*PROMPT*: Beginning with the line below that contains "Lemma upd_next_links s" and ending with the line that contains "Lemma relinked_length s", copy every line exactly. Copy nothing else.

(Stored items)
──────────────────────────────

Lemma relinked_trans s1 s2 s3 : relinked s1 s2 -> relinked s2 s3 -> relinked s1 s3.
Proof. intros [] []. split; try congruence. auto. Qed.

Lemma upd_link s j (f : buf -> buf) :
  (j < length (bufs s))%nat -> (forall b, payload (f b) = payload b) ->
  exists s' c, bufs s !! j = Some c /\ upd_buf j f s = Ret s' tt /\ relinked s s' /\
    next <$> bufs s' = <[j := next (f c)]> (next <$> bufs s) /\
    prev <$> bufs s' = <[j := prev (f c)]> (prev <$> bufs s).
Proof.
  intros Hj Hf. apply lookup_lt_is_Some in Hj as [c Hc].
  exists (upd_bufs <[j := f c]> s), c. split_and!; auto.
  - by apply upd_buf_ret.
  - split; cbn; try done; [|apply driver_ok_bufs].
    rewrite list_fmap_insert, Hf. apply list_insert_id. by rewrite list_lookup_fmap, Hc.
  - apply list_fmap_insert.
  - apply list_fmap_insert.
Qed.

Lemma upd_prev_links s j v :
  (j < length (bufs s))%nat ->
  exists s', upd_buf j (set_prev v) s = Ret s' tt /\ relinked s s' /\
    next <$> bufs s' = next <$> bufs s /\ prev <$> bufs s' = <[j := v]> (prev <$> bufs s).
Proof.
  intros Hj. destruct (upd_link s j (set_prev v) Hj) as (s' & c & Hc & Hu & Hr & Hn & Hp); [done|].
  exists s'. split_and!; auto. rewrite Hn. apply list_insert_id. by rewrite list_lookup_fmap, Hc.
Qed.

Lemma upd_next_links s j v :
  (j < length (bufs s))%nat ->
  exists s', upd_buf j (set_next v) s = Ret s' tt /\ relinked s s' /\
    next <$> bufs s' = <[j := v]> (next <$> bufs s) /\ prev <$> bufs s' = prev <$> bufs s.
Proof.
  intros Hj. destruct (upd_link s j (set_next v) Hj) as (s' & c & Hc & Hu & Hr & Hn & Hp); [done|].
  exists s'. split_and!; auto. rewrite Hp. apply list_insert_id. by rewrite list_lookup_fmap, Hc.
Qed.

Lemma relinked_length s s' : relinked s s' -> length (bufs s') = length (bufs s).
Proof. intros [Hp _ _ _]. apply (f_equal length) in Hp. by rewrite !length_fmap in Hp. Qed.

Lemma buf_at_links s i q p :
  (next <$> bufs s) !! i = Some q -> (prev <$> bufs s) !! i = Some p ->
  exists b, buf_at i s = Ret s b /\ next b = q /\ prev b = p /\ bufs s !! i = Some b.
Proof.
  rewrite !list_lookup_fmap. destruct (bufs s !! i) as [b|] eqn:Hb; [|done].
  intros [= Hq] [= Hp]. exists b. split_and!; auto. by apply buf_at_ret.
Qed.

Lemma linked_lt nx pv x l y z :
  linked nx pv x l y -> (z ∈ x :: l -> (z < length nx)%nat) /\ (z ∈ y :: l -> (z < length pv)%nat).
Proof.
  revert x. induction l as [|w l IH]; intros x Hl; simpl in Hl.
  - destruct Hl as [E1 E2]. apply lookup_lt_Some in E1, E2. set_solver.
  - destruct Hl as [[E1 E2] Hl]. apply lookup_lt_Some in E1, E2. specialize (IH w Hl). set_solver.
Qed.

Lemma move_to_front_law s l1 i l2 :
  is_order (bufs s) (l1 ++ i :: l2) -> length (bufs s) = S NBUF ->
  exists s', move_to_front i s = Ret s' tt /\ relinked s s' /\ is_order (bufs s') (i :: l1 ++ l2).
Proof.
  intros Ho Hlen. destruct (order_facts _ _ Ho) as (_ & Hnd & _). destruct Ho as [Hl Hp].
  set (q := first_of l2 HEAD). set (p := last_of HEAD l1).
  assert ((i ≠ HEAD) /\ (i ∉ l1 ++ l2) /\ (HEAD ∉ l1 ++ l2) /\ NoDup (l1 ++ l2)) as (Hih & Hil & Hhl & Hnd').
  { rewrite <- Permutation_middle in Hnd. apply NoDup_cons in Hnd as [? Hnd].
    apply NoDup_cons in Hnd as [? Hnd]. set_solver. }
  apply linked_app in Hl as [Hl1 Hl2].
  pose proof (linked_ends _ _ _ _ _ Hl1) as [E1 E2]. pose proof (linked_ends _ _ _ _ _ Hl2) as [E3 E4].
  fold q in E3. fold p in E2.
  assert (forall l z, z ∈ HEAD :: l -> l ⊆ l1 ++ i :: l2 -> (z < S NBUF)%nat) as Hlt.
  { intros l z Hz Hsub. apply elem_of_cons in Hz as [->|Hz]; [unfold HEAD; lia|].
    apply Hsub in Hz. rewrite Hp in Hz. apply elem_of_seq in Hz. lia. }
  assert (q < S NBUF)%nat as Hq by (apply (Hlt l2); [apply first_of_elem|set_solver]).
  assert (p < S NBUF)%nat as Hpl by (apply (Hlt l1); [apply last_of_elem|set_solver]).
  assert (i < S NBUF)%nat as Hi by (apply (Hlt (l1 ++ i :: l2)); set_solver).
  assert (q ≠ i) by (pose proof (first_of_elem l2 HEAD); set_solver).
  assert (p ≠ i) by (pose proof (last_of_elem HEAD l1); set_solver).
  assert (linked (<[p:=q]> (next <$> bufs s)) (<[q:=p]> (prev <$> bufs s)) HEAD (l1 ++ l2) HEAD) as Hun.
  { apply (linked_unlink _ _ HEAD l1 i l2 HEAD); auto; [by apply NoDup_cons|set_solver]. }
  unfold move_to_front.
  destruct (buf_at_links s i q p E3 E2) as (b & Hb & Hnb & Hpb & _). rewrite (bind_ret _ _ _ _ _ Hb), Hnb, Hpb.
  destruct (upd_prev_links s q p) as (s1 & Hs1 & R1 & N1 & P1); [lia|]. rewrite (bind_ret _ _ _ _ _ Hs1).
  pose proof (relinked_length _ _ R1) as L1.
  destruct (buf_at_links s1 i q p) as (b1 & Hb1 & Hnb1 & Hpb1 & _).
  { by rewrite N1. } { rewrite P1, list_lookup_insert_ne by done. done. }
  rewrite (bind_ret _ _ _ _ _ Hb1), Hnb1, Hpb1.
  destruct (upd_next_links s1 p q) as (s2 & Hs2 & R2 & N2 & P2); [lia|]. rewrite (bind_ret _ _ _ _ _ Hs2).
  pose proof (relinked_length _ _ R2) as L2. rewrite N1 in N2. rewrite P1 in P2. rewrite <- N2, <- P2 in Hun.
  pose proof (linked_ends _ _ _ _ _ Hun) as [F1 F2]. set (q2 := first_of (l1 ++ l2) HEAD) in *.
  assert (q2 < S NBUF)%nat as Hq2 by (apply (Hlt (l1 ++ l2)); [apply first_of_elem|set_solver]).
  assert (q2 ≠ i) by (pose proof (first_of_elem (l1 ++ l2) HEAD); set_solver).
  destruct (buf_at_links s2 HEAD q2 _ F1 F2) as (h & Hh & Hnh & _ & _). rewrite (bind_ret _ _ _ _ _ Hh), Hnh.
  destruct (upd_next_links s2 i q2) as (s3 & Hs3 & R3 & N3 & P3); [lia|]. rewrite (bind_ret _ _ _ _ _ Hs3).
  pose proof (relinked_length _ _ R3) as L3.
  destruct (upd_prev_links s3 i HEAD) as (s4 & Hs4 & R4 & N4 & P4); [lia|]. rewrite (bind_ret _ _ _ _ _ Hs4).
  pose proof (relinked_length _ _ R4) as L4.
  destruct (buf_at_links s4 HEAD q2 (last_of HEAD (l1 ++ l2))) as (h4 & Hh4 & Hnh4 & _ & _).
  { rewrite N4, N3, list_lookup_insert_ne by done. done. }
  { rewrite P4, P3, list_lookup_insert_ne by done. done. }
  rewrite (bind_ret _ _ _ _ _ Hh4), Hnh4.
  destruct (upd_prev_links s4 q2 i) as (s5 & Hs5 & R5 & N5 & P5); [lia|]. rewrite (bind_ret _ _ _ _ _ Hs5).
  pose proof (relinked_length _ _ R5) as L5.
  destruct (upd_next_links s5 HEAD i) as (s6 & Hs6 & R6 & N6 & P6); [unfold HEAD; lia|].
  exists s6. split; [done|]. split.
  { do 5 (eapply relinked_trans; [eassumption|]). done. }
  split.
  - rewrite N6, N5, N4, N3, P6, P5, P4, P3. apply (linked_push _ _ HEAD (l1 ++ l2) i Hun).
    + by apply NoDup_cons.
    + set_solver.
    + rewrite length_fmap. lia.
    + rewrite length_fmap. lia.
  - by rewrite <- Hp, Permutation_middle.
Qed.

──────────────────────────────

*RESPONSE*:
Lemma upd_next_links s j v :
  (j < length (bufs s))%nat ->
  exists s', upd_buf j (set_next v) s = Ret s' tt /\ relinked s s' /\
    next <$> bufs s' = <[j := v]> (next <$> bufs s) /\ prev <$> bufs s' = prev <$> bufs s.
Proof.
  intros Hj. destruct (upd_link s j (set_next v) Hj) as (s' & c & Hc & Hu & Hr & Hn & Hp); [done|].
  exists s'. split_and!; auto. rewrite Hp. apply list_insert_id. by rewrite list_lookup_fmap, Hc.
Qed.

Lemma relinked_length s s' : relinked s s' -> length (bufs s') = length (bufs s).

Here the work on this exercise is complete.